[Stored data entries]
(** C5. The first call is always the namespace query, [kubectl get
    namespace].  When it exits non-zero the next call is [kubectl create
    namespace] for the same namespace, and when that one succeeds the run
    goes on to the service account; when the query exits zero no
    create-namespace command is issued in the whole run. *)
Theorem namespace_created_iff_query_fails
    username role namespace dry_run w fs o s' :
  create_service_account exec writable username role namespace dry_run
    (initial w fs) = (o, s') ->
  exists q rest,
    calls s' = q :: rest
    /\ c_cmd q = ["kubectl"; "get"; "namespace"; namespace]
    /\ (returncode (c_result q) <> 0 ->
        exists c rest',
          rest = c :: rest'
          /\ c_cmd c
             = ["kubectl"; "create"; "namespace"; namespace]
               ++ (if dry_run then ["--dry-run=client"] else [])
          /\ is_create_namespace (c_cmd c) = true
          /\ (returncode (c_result c) = 0 ->
              exists c' rest'',
                rest' = c' :: rest''
                /\ c_cmd c'
                   = ["kubectl"; "create"; "serviceaccount"; username;
                      "--namespace"; namespace]
                     ++ (if dry_run then ["--dry-run=client"] else [])))
    /\ (returncode (c_result q) = 0 ->
        Forall (fun c => is_create_namespace (c_cmd c) = false) (q :: rest)).
Proof.
  run_script; end_of_run H.
  all: eexists; eexists; split; [reflexivity|]; split; [reflexivity|].
  all: cbn [c_result c_cmd]; split; intros Hq; try contradiction.
  all: try (repeat constructor; reflexivity).
  all: eexists; eexists; split; [reflexivity|]; split; [reflexivity|].
  all: split; [reflexivity|].
  all: cbn [c_result]; intros Hc; try contradiction.
  all: eexists; eexists; split; reflexivity.
Qed.

(** C2. A call other than the namespace query that returns non-zero is the
    last call of the run: nothing is recorded after it, the files are as
    they were at the call, the last lines printed are the failing command
    line and the tool's error text, and the run ends in [SystemExit(1)],
    so the process reports status 1. *)
Theorem failed_call_terminates_run
    username role namespace dry_run w fs o s' before c after :
  create_service_account exec writable username role namespace dry_run
    (initial w fs) = (o, s') ->
  calls s' = before ++ c :: after ->
  c_cmd c <> ensure_namespace_cmd namespace ->
  returncode (c_result c) <> 0 ->
  after = []
  /\ o = Raise (SystemExit 1)
  /\ exit_status o = 1
  /\ files s' = c_files c
  /\ exists printed, out s' = printed ++ error_report c.
Proof.
  run_script; end_of_run H; intros Hlog; locate Hlog.
  all: cbn [c_cmd c_result c_files]; intros Hcmd Hcode.
  all: try contradiction; try (exfalso; apply Hcmd; reflexivity).
  all: repeat split; ends_with.
Qed.

(** C10. A failed namespace query is not silent: right after the progress
    line of Step 1 the run prints the command line of the query and the
    query's error text, and then goes on to create the namespace. *)
Theorem query_failure_is_reported
    username role namespace dry_run w fs o s' q rest :
  create_service_account exec writable username role namespace dry_run
    (initial w fs) = (o, s') ->
  calls s' = q :: rest ->
  returncode (c_result q) <> 0 ->
  (exists later,
     out s' = ("Ensuring namespace '" +:+ namespace +:+ "' exists...")
              :: error_report q ++ later)
  /\ error_report q
     = ["Error running command: kubectl get namespace " +:+ namespace;
        Text.strip (stderr (c_result q))]
  /\ exists c rest', rest = c :: rest' /\ c_cmd c = create_ns_cmd namespace dry_run.
Proof.
  run_script; end_of_run H; intros Hlog; injection Hlog as <- <-.
  all: cbn [c_result]; intros Hcode; try contradiction.
  all: split; [|split; [reflexivity | eauto]].
  all: eexists; cbn [app error_report]; reflexivity.
Qed.



(** Whatever happens, the commands issued are an initial segment of that
    sequence, the namespace creation being part of it exactly when the
    query failed: a command is left out only because the run has ended, and
    none is repeated or comes out of its turn. *)
Theorem commands_are_initial_segment
    username role namespace dry_run w fs o s' :
  create_service_account exec writable username role namespace dry_run
    (initial w fs) = (o, s') ->
  exists q rest left_out,
    calls s' = q :: rest
    /\ map c_cmd (calls s') ++ left_out
       = [["kubectl"; "get"; "namespace"; namespace]]
         ++ (if returncode (c_result q) =? 0 then []
             else [["kubectl"; "create"; "namespace"; namespace]
                   ++ (if dry_run then ["--dry-run=client"] else [])])
         ++ [["kubectl"; "create"; "serviceaccount"; username;
              "--namespace"; namespace]
             ++ (if dry_run then ["--dry-run=client"] else []);
             ["kubectl"; "create"; "rolebinding";
              username +:+ "-" +:+ role +:+ "-binding";
              "--clusterrole"; role;
              "--serviceaccount=" +:+ namespace +:+ ":" +:+ username;
              "--namespace"; namespace]
             ++ (if dry_run then ["--dry-run=client"] else []);
             ["kubectl"; "apply"; "-f"; username +:+ "-token.yaml"]
             ++ (if dry_run then ["--dry-run=client"] else [])].
Proof.
  rewrite <- secret_file_name.
  run_script.
  all: intros H; injection H as <- <-; script_simp.
  all: eexists; eexists; eexists; split; [reflexivity|]; cbn [c_result].
  all: match goal with
       | Hq : (returncode ?r =? 0) = _ |- context [returncode ?r =? 0] =>
           rewrite Hq
       end.
  all: cbn [map c_cmd app]; reflexivity.
Qed.

(** C3, as the script has it.  The descriptor that the apply call finds in
    place carries one annotation, under the key
    [kubernetes.io/service-account.name], and its value is the username. *)
Theorem descriptor_annotations
    username role namespace dry_run w fs o s' c :
  create_service_account exec writable username role namespace dry_run
    (initial w fs) = (o, s') ->
  In c (calls s') ->
  c_cmd c = create_secret_cmd username dry_run ->
  exists doc,
    c_files c !! secret_file username = Some doc
    /\ annotations doc
       = Some (PyDict [("kubernetes.io/service-account.name", PyStr username)]).
Proof.
  run_script; end_of_run H; intros Hin.
  all: cbn [In] in Hin; repeat destruct Hin as [<-|Hin]; try contradiction.
  all: cbn [c_cmd c_files]; try other_command; intros _.
  all: eexists; split; [apply lookup_insert_eq | reflexivity].
Qed.

(** C6. In a dry run every recorded call other than the namespace query
    carries [--dry-run=client] (and so do the four commands that change the
    cluster, as the script builds them); the script removes no file: from
    the apply call on the descriptor stays where it was written, and it is
    there when the run completes. *)
Theorem dry_run_simulates_and_keeps_file
    username role namespace w fs o s' :
  create_service_account exec writable username role namespace true
    (initial w fs) = (o, s') ->
  (forall c, In c (calls s') ->
             c_cmd c <> ensure_namespace_cmd namespace ->
             In "--dry-run=client" (c_cmd c))
  /\ (In "--dry-run=client" (create_ns_cmd namespace true)
      /\ In "--dry-run=client" (create_sa_cmd username namespace true)
      /\ In "--dry-run=client" (bind_role_cmd username role namespace true)
      /\ In "--dry-run=client" (create_secret_cmd username true))
  /\ (forall c, In c (calls s') ->
                c_cmd c = create_secret_cmd username true ->
                files s' = c_files c)
  /\ (o = Ret tt ->
      files s'
      = <[secret_file username := yaml_document (secret_yaml username namespace)]>
          fs).
Proof.
  assert (Hflag : forall l, In "--dry-run=client" (l ++ dry_run_flag true))
    by (intros l; apply in_or_app; right; left; reflexivity).
  run_script; end_of_run H.
  all: split; [intros c Hin Hcmd | split; [repeat split; apply Hflag|]].
  all: try (cbn [In] in Hin; repeat destruct Hin as [<-|Hin];
            try contradiction; cbn [c_cmd] in *;
            first [ apply Hflag | exfalso; apply Hcmd; reflexivity ]).
  all: split; [intros c Hin | intros Ho; first [reflexivity | discriminate Ho]].
  all: cbn [In] in Hin; repeat destruct Hin as [<-|Hin]; try contradiction.
  all: cbn [c_cmd c_files]; first [other_command | reflexivity].
Qed.

(** C7. Without the dry-run flag, the apply call finds the descriptor in
    the file [{username}-token.yaml], and when the run completes that file is
    gone: the files are those of the start less that one. *)
Theorem descriptor_present_at_apply_then_removed
    username role namespace w fs o s' :
  create_service_account exec writable username role namespace false
    (initial w fs) = (o, s') ->
  (forall c, In c (calls s') ->
             c_cmd c = create_secret_cmd username false ->
             c_files c !! (username +:+ "-token.yaml")
             = Some (yaml_document (secret_yaml username namespace)))
  /\ (o = Ret tt ->
      files s' !! (username +:+ "-token.yaml") = None
      /\ files s' = delete (username +:+ "-token.yaml") fs).
Proof.
  rewrite <- secret_file_name.
  run_script; end_of_run H.
  all: split; [intros c Hin | intros Ho; try discriminate Ho].
  all: try (cbn [In] in Hin; repeat destruct Hin as [<-|Hin];
            try contradiction; cbn [c_cmd c_files];
            first [other_command | intros _; apply lookup_insert_eq]).
  all: split; [apply lookup_delete_eq | reflexivity].
Qed.


(** A command line that passes the checks of [argparse] starts the
    provisioning with the values given, the namespace being [staging] when
    none is given. *)
Lemma main_runs_valid_input (c : cli) username role s :
  cli_username c = Some username ->
  cli_role c = Some role ->
  In role choices ->
  main exec writable c s
  = create_service_account exec writable username role
      (default "staging" (cli_namespace c)) (cli_dry_run c) s.
Proof.
  intros Hu Hr Hin. apply existsb_eqb_In in Hin.
  unfold main, parse_args, bind. rewrite Hr, Hin, Hu. reflexivity.
Qed.

(** C8. A role that is none of product-team-role, lead-developer-team-role,
    cs-team-role and operator is refused by the parser: the program stops
    with status 2 in the state it started in, so before any call of the
    tool, any line printed and any file written. *)
Theorem invalid_role_rejected (c : cli) role s :
  cli_role c = Some role ->
  ~ In role ["product-team-role"; "lead-developer-team-role"; "cs-team-role";
             "operator"] ->
  main exec writable c s = (Raise (SystemExit 2), s)
  /\ calls (snd (main exec writable c s)) = calls s
  /\ exit_status (fst (main exec writable c s)) = 2.
Proof.
  intros Hr Hnot. fold choices in Hnot.
  assert (Hmain : main exec writable c s = (Raise (SystemExit 2), s)).
  { unfold main, parse_args, bind. rewrite Hr.
    destruct (existsb (String.eqb role) choices) eqn:Hex.
    - apply existsb_eqb_In in Hex. contradiction.
    - reflexivity. }
  rewrite Hmain. repeat split.
Qed.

WHAT IS BEING ASKED
Set down exactly the lines of the data above, beginning with the line that has "all: repeat split; ends_with." and ending with the line that has "username role namespace dry_run w fs o s' q", and no others.

YOUR RESPONSE
  all: repeat split; ends_with.
Qed.

(** C10. A failed namespace query is not silent: right after the progress
    line of Step 1 the run prints the command line of the query and the
    query's error text, and then goes on to create the namespace. *)
Theorem query_failure_is_reported
    username role namespace dry_run w fs o s' q rest :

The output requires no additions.